RECORDED INFORMATION section start
(* ===== verification/K8sGenerate.v ===== *)
(** * Kubernetes manifests from the compose topology

    scripts/generate_k8s.py: the documents it writes.  Documents are JSON values;
    YAML, the file system and docker are outside: what [docker compose config]
    prints and which services have an ORM are arguments. *)

From Stdlib Require Import Ascii.
From S2P Require Import Prelude PyValue PyJson PyText.
Import PyJson PyText.

Module Generate.

Definition NAMESPACE := "ecommerce".
Definition REGISTRY := "ecommerce-platform".
Definition IMAGE_TAG := "latest".

(** A set in the source: a name that contained both would be given whichever
    comes first. *)
Definition SECRET_KEYS : list string := ["JWT_SECRET"; "POSTGRES_PASSWORD"].
Definition SECRET_SUFFIXES : list string := ["_SECRET"; "_PASSWORD"; "_TOKEN"; "_API_KEY"; "_PRIVATE_KEY"].
Definition SECRET_NAME := "ecommerce-secrets".

Definition secret_key_for (name : string) : option string :=
  match List.find (λ known, contains known name) SECRET_KEYS with
  | Some known => Some known
  | None => if existsb (λ suffix, ends_with suffix name) SECRET_SUFFIXES then Some name else None
  end.

Definition INFRA : list string := ["postgres"; "redis"; "kafka"; "zookeeper"; "elasticsearch"; "schema-registry"; "jaeger"; "debezium"].
Definition WORKERS : list string :=
  ["saga-dispatcher"; "stream-processor"; "webhook-handler"; "notification-worker"; "dlq-reprocessor"; "reindex-worker"].
Definition EDGE : list string := ["api-gateway"; "bff-shop"; "bff-checkout"; "websocket-gateway"].

Definition obj (kvs : list (string * json)) : json := JObj kvs.

Definition quantities (cpu memory : string) : json := obj [("cpu", JStr cpu); ("memory", JStr memory)].

Definition RESOURCES (size : string) : json :=
  if size =?s "edge" then obj [("requests", quantities "100m" "192Mi"); ("limits", quantities "1000m" "768Mi")]
  else obj [("requests", quantities "50m" "128Mi"); ("limits", quantities "500m" "512Mi")].

(** What the generator reads of a service of the compose configuration: the
    [target]s of its ports, and whether it has a [build]. *)
Record compose_service := { environment : list (string * json); ports : list Z; build : bool; command : json }.

Definition rewrite_host (value : string) : string := replace "//localhost:" "//127.0.0.1:" value.

(** *** [DSN_CREDENTIALS]

    Each run of the pattern ends at a character it excludes, so a match at a
    position is the longest runs, or none. *)

Fixpoint span (p : ascii → bool) (s : string) : string * string :=
  match s with
  | EmptyString => ("", "")
  | String c s' => if p c then let (a, b) := span p s' in (String c a, b) else ("", s)
  end.

Definition scheme_char (c : ascii) : bool := ((97 <=? code c) && (code c <=? 122)) || bool_decide (c = "+"%char).
Definition user_char (c : ascii) : bool := negb (bool_decide (c = ":"%char) || bool_decide (c = "/"%char) || bool_decide (c = "@"%char)).
Definition pw_char (c : ascii) : bool := negb (bool_decide (c = "@"%char)).

(** [[a-z+]+://] *)
Definition match_scheme (s : string) : option (string * string) :=
  match span scheme_char s with
  | (EmptyString, _) => None
  | (scheme, String c1 (String c2 (String c3 rest))) =>
      if bool_decide (c1 = ":"%char) && bool_decide (c2 = "/"%char) && bool_decide (c3 = "/"%char) then Some (scheme, rest) else None
  | _ => None
  end.

(** One or more of [p], and then [stop]. *)
Definition match_until (p : ascii → bool) (stop : ascii) (s : string) : option (string * string) :=
  match span p s with
  | (EmptyString, _) | (_, EmptyString) => None
  | (word, String c rest) => if bool_decide (c = stop) then Some (word, rest) else None
  end.

(** A match at the start of the text: scheme, user, and what follows the ["@"]. *)
Definition match_dsn (s : string) : option (string * string * string) :=
  '(scheme, r) ← match_scheme s;
  '(user, r) ← match_until user_char ":"%char r;
  '(_, r) ← match_until pw_char "@"%char r;
  Some (scheme, user, r).

(** [DSN_CREDENTIALS.search(v)] *)
Fixpoint has_dsn (s : string) : bool :=
  match match_dsn s with Some _ => true | None => match s with EmptyString => false | String _ s' => has_dsn s' end end.

(** What a match is replaced with. *)
Definition interpolated (scheme user : string) : string := scheme +:+ "://" +:+ user +:+ ":$(POSTGRES_PASSWORD)@".

(** [DSN_CREDENTIALS.sub]; [skip] counts the characters of the match that are
    still to be passed over. *)
Fixpoint sub_dsn_from (skip : nat) (s : string) : string :=
  match s with
  | EmptyString => EmptyString
  | String c s' =>
      match skip with
      | S k => sub_dsn_from k s'
      | O =>
          match match_dsn s with
          | Some (scheme, user, rest) => interpolated scheme user +:+ sub_dsn_from (String.length s' - String.length rest) s'
          | None => String c (sub_dsn_from 0 s')
          end
      end
  end.

Definition sub_dsn (s : string) : string := sub_dsn_from 0 s.

Section generator.
Context (repr : json → string) (has_orm : string → bool).

(** [v = "" if v is None else str(v)] *)
Definition env_text (v : json) : string := match v with JNull => "" | _ => py_str repr v end.

(** [cfg], [secrets] and [needs_pg]; the variables of a service have distinct names. *)
Definition split : Type := list (string * string) * list (string * string) * bool.

Definition split_variable (acc : split) (kv : string * json) : split :=
  let '(cfg, secrets, needs_pg) := acc in
  let v := env_text kv.2 in
  match secret_key_for kv.1 with
  | Some hit => (cfg, secrets ++ [(kv.1, hit)], needs_pg)
  | None => (cfg ++ [(kv.1, rewrite_host (if has_dsn v then sub_dsn v else v))], secrets, needs_pg || has_dsn v)
  end.

Definition split_env (env : list (string * json)) : split := foldl split_variable ([], [], false) env.

Definition secret_ref (name key : string) : json :=
  obj [("name", JStr name); ("valueFrom", obj [("secretKeyRef", obj [("name", JStr SECRET_NAME); ("key", JStr key)])])].

Definition plain (kv : string * string) : json := obj [("name", JStr kv.1); ("value", JStr kv.2)].

Definition container_env (s : split) : list json :=
  let '(cfg, secrets, needs_pg) := s in
  (if needs_pg && negb (existsb (λ x, x.1 =?s "POSTGRES_PASSWORD") secrets) then [secret_ref "POSTGRES_PASSWORD" "POSTGRES_PASSWORD"] else []) ++
  map (λ x, secret_ref x.1 x.2) secrets ++
  map plain (sort_by (λ x, x.1) cfg).

Definition probe (port initial period timeout failures : Z) : json :=
  obj [("httpGet", obj [("path", JStr "/health"); ("port", JInt port)]); ("initialDelaySeconds", JInt initial); ("periodSeconds", JInt period);
       ("timeoutSeconds", JInt timeout); ("failureThreshold", JInt failures)].

(** [readiness, liveness] *)
Definition probes (port : option Z) : json * json :=
  match port with
  | None => (obj [], obj [])
  | Some p => (probe p 5 5 3 3, probe p 30 20 5 5)
  end.

Definition security_context : json :=
  obj [("allowPrivilegeEscalation", JBool false); ("runAsNonRoot", JBool true); ("runAsUser", JInt 1000);
       ("capabilities", obj [("drop", JList [JStr "ALL"])])].

Definition image_of (name : string) : string := REGISTRY +:+ "-" +:+ name +:+ ":" +:+ IMAGE_TAG.

Definition container (name : string) (svc : compose_service) (port : option Z) : list (string * json) :=
  let (readiness, liveness) := probes port in
  [("name", JStr name); ("image", JStr (image_of name)); ("imagePullPolicy", JStr "IfNotPresent");
   ("env", JList (container_env (split_env (environment svc))));
   ("resources", RESOURCES (if name in_ EDGE then "edge" else "default")); ("securityContext", security_context)] ++
  (if truthy (command svc) then [("command", command svc)] else []) ++
  match port with
  | Some p => [("ports", JList [obj [("containerPort", JInt p); ("name", JStr "http")]]); ("readinessProbe", readiness); ("livenessProbe", liveness)]
  | None => []
  end.

Definition newline : string := String (Ascii.ascii_of_N 10) "".

Definition schema_init_code : string :=
  join newline ["import asyncio"; "from app.database import engine, Base"; "import app.models"; "async def m():";
    "    async with engine.begin() as c:"; "        await c.run_sync(Base.metadata.create_all)"; "asyncio.run(m())"; "print('schema ready')"; ""].

Definition init_containers (name : string) (env : list json) : list json :=
  if has_orm name && existsb (λ e, match e with JObj d => match obj_get d "name" with JStr n => n =?s "DATABASE_URL" | _ => false end | _ => false end) env
  then [obj [("name", JStr "schema-init"); ("image", JStr (image_of name)); ("imagePullPolicy", JStr "IfNotPresent");
             ("command", JList [JStr "python"; JStr "-c"; JStr schema_init_code]); ("env", JList env);
             ("resources", obj [("requests", quantities "50m" "128Mi"); ("limits", quantities "500m" "256Mi")]);
             ("securityContext", security_context)]]
  else [].

Definition pod_labels (name : string) : json :=
  obj [("app", JStr name); ("tier", JStr (if name in_ WORKERS then "worker" else "service"))].

Definition pod_spec (name : string) (svc : compose_service) (port : option Z) : json :=
  let init := init_containers name (container_env (split_env (environment svc))) in
  obj ((if bool_decide (length init = 0%nat) then [] else [("initContainers", JList init)]) ++
       [("containers", JList [obj (container name svc port)]); ("securityContext", obj [("fsGroup", JInt 1000)]);
        ("terminationGracePeriodSeconds", JInt 30)]).

Definition deployment (name : string) (svc : compose_service) (port : option Z) : json :=
  obj [("apiVersion", JStr "apps/v1"); ("kind", JStr "Deployment");
       ("metadata", obj [("name", JStr name); ("namespace", JStr NAMESPACE); ("labels", pod_labels name)]);
       ("spec", obj [("replicas", JInt 1); ("selector", obj [("matchLabels", obj [("app", JStr name)])]);
         ("strategy", obj [("type", JStr "RollingUpdate"); ("rollingUpdate", obj [("maxUnavailable", JInt 0); ("maxSurge", JInt 1)])]);
         ("template", obj [("metadata", obj [("labels", pod_labels name)]); ("spec", pod_spec name svc port)])])].

Definition service (name : string) (port : Z) : json :=
  obj [("apiVersion", JStr "v1"); ("kind", JStr "Service");
       ("metadata", obj [("name", JStr name); ("namespace", JStr NAMESPACE); ("labels", obj [("app", JStr name)])]);
       ("spec", obj [("type", JStr "ClusterIP"); ("selector", obj [("app", JStr name)]);
         ("ports", JList [obj [("name", JStr "http"); ("port", JInt port); ("targetPort", JInt port); ("protocol", JStr "TCP")]])])].

Definition MIGRATION_TARGETS : list (string * list string) :=
  [("001_add_idempotency_result_id.sql", ["order_db"; "inventory_db"; "payment_ledger_db"; "fraud_db"; "cart_db"]);
   ("002_cart_db_create_cart_state.sql", ["cart_db"]); ("003_promo_db_create_tables.sql", ["promo_db"]);
   ("004_outbox_for_audit_and_media.sql", ["audit_db"; "media_meta_db"]); ("005_dispatcher_processed_state.sql", ["order_db"]);
   ("006_dispatcher_claim_lease.sql", ["order_db"])].

Definition dollar_quoted (s : string) : string := String quote2 "" +:+ "$" +:+ s +:+ String quote2 "".

Definition migration_step (fn db : string) : string :=
  "echo " +:+ String quote2 "" +:+ "--> " +:+ fn +:+ " -> " +:+ db +:+ String quote2 "" +:+ newline +:+
  "psql -v ON_ERROR_STOP=1 -h " +:+ dollar_quoted "PGHOST" +:+ " -U " +:+ dollar_quoted "PGUSER" +:+ " -d " +:+ db +:+ " -f /migrations/" +:+ fn.

Definition migration_script : string :=
  "set -euo pipefail" +:+ newline +:+ "echo " +:+ String quote2 "" +:+ "waiting for postgres..." +:+ String quote2 "" +:+ newline +:+
  "until pg_isready -h " +:+ dollar_quoted "PGHOST" +:+ " -U " +:+ dollar_quoted "PGUSER" +:+ " >/dev/null 2>&1; do sleep 2; done" +:+ newline +:+
  "echo " +:+ String quote2 "" +:+ "postgres ready" +:+ String quote2 "" +:+ newline +:+
  join newline (concat (map (λ t, map (migration_step t.1) t.2) MIGRATION_TARGETS)) +:+ newline +:+
  "echo " +:+ String quote2 "" +:+ "ALL MIGRATIONS APPLIED" +:+ String quote2 "" +:+ newline.

(** [files] are the names and texts of migrations/*.sql, sorted by name. *)
Definition migration_job (files : list (string * string)) : list json :=
  [obj [("apiVersion", JStr "v1"); ("kind", JStr "ConfigMap"); ("metadata", obj [("name", JStr "db-migrations"); ("namespace", JStr NAMESPACE)]);
        ("data", obj (map (λ f, (f.1, JStr f.2)) files))];
   obj [("apiVersion", JStr "batch/v1"); ("kind", JStr "Job"); ("metadata", obj [("name", JStr "db-migrate"); ("namespace", JStr NAMESPACE)]);
        ("spec", obj [("backoffLimit", JInt 3); ("ttlSecondsAfterFinished", JInt 3600);
          ("template", obj [("metadata", obj [("labels", obj [("app", JStr "db-migrate"); ("tier", JStr "job")])]);
            ("spec", obj [("restartPolicy", JStr "Never");
              ("containers", JList [obj [("name", JStr "psql"); ("image", JStr "postgres:15-alpine");
                ("command", JList [JStr "sh"; JStr "-c"; JStr migration_script]);
                ("env", JList [plain ("PGHOST", "postgres"); plain ("PGUSER", "admin"); secret_ref "PGPASSWORD" "POSTGRES_PASSWORD"]);
                ("volumeMounts", JList [obj [("name", JStr "migrations"); ("mountPath", JStr "/migrations")]]);
                ("resources", obj [("requests", quantities "50m" "64Mi"); ("limits", quantities "500m" "256Mi")])]]);
              ("volumes", JList [obj [("name", JStr "migrations"); ("configMap", obj [("name", JStr "db-migrations")])]])])])])]].

Definition port_of (svc : compose_service) : option Z := match ports svc with [] => None | p :: _ => Some p end.

Definition generated (name : string) (svc : compose_service) : bool := negb (name in_ INFRA) && build svc.

(** A file under infrastructure/k8s, and the documents in it. *)
Definition file : Type := string * list json.

Definition service_file (name : string) (svc : compose_service) : file :=
  ((if name in_ WORKERS then "workers" else "services") +:+ "/" +:+ name +:+ ".yaml",
   deployment name svc (port_of svc) :: match port_of svc with Some p => [service name p] | None => [] end).

(** The files [main] writes. *)
Definition main (services : list (string * compose_service)) (migrations : list (string * string)) : list file :=
  map (λ s, service_file s.1 s.2) (List.filter (λ s, generated s.1 s.2) (sort_by (λ s, s.1) services)) ++
  [("jobs/db-migrate.yaml", migration_job migrations)].
End generator.
End Generate.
RECORDED INFORMATION section end
Write the "Definition service_file (name" line and all later lines exactly. Stop at the end of the data.

Definition service_file (name : string) (svc : compose_service) : file :=
  ((if name in_ WORKERS then "workers" else "services") +:+ "/" +:+ name +:+ ".yaml",
   deployment name svc (port_of svc) :: match port_of svc with Some p => [service name p] | None => [] end).

(** The files [main] writes. *)
Definition main (services : list (string * compose_service)) (migrations : list (string * string)) : list file :=
  map (λ s, service_file s.1 s.2) (List.filter (λ s, generated s.1 s.2) (sort_by (λ s, s.1) services)) ++
  [("jobs/db-migrate.yaml", migration_job migrations)].
End generator.
End Generate.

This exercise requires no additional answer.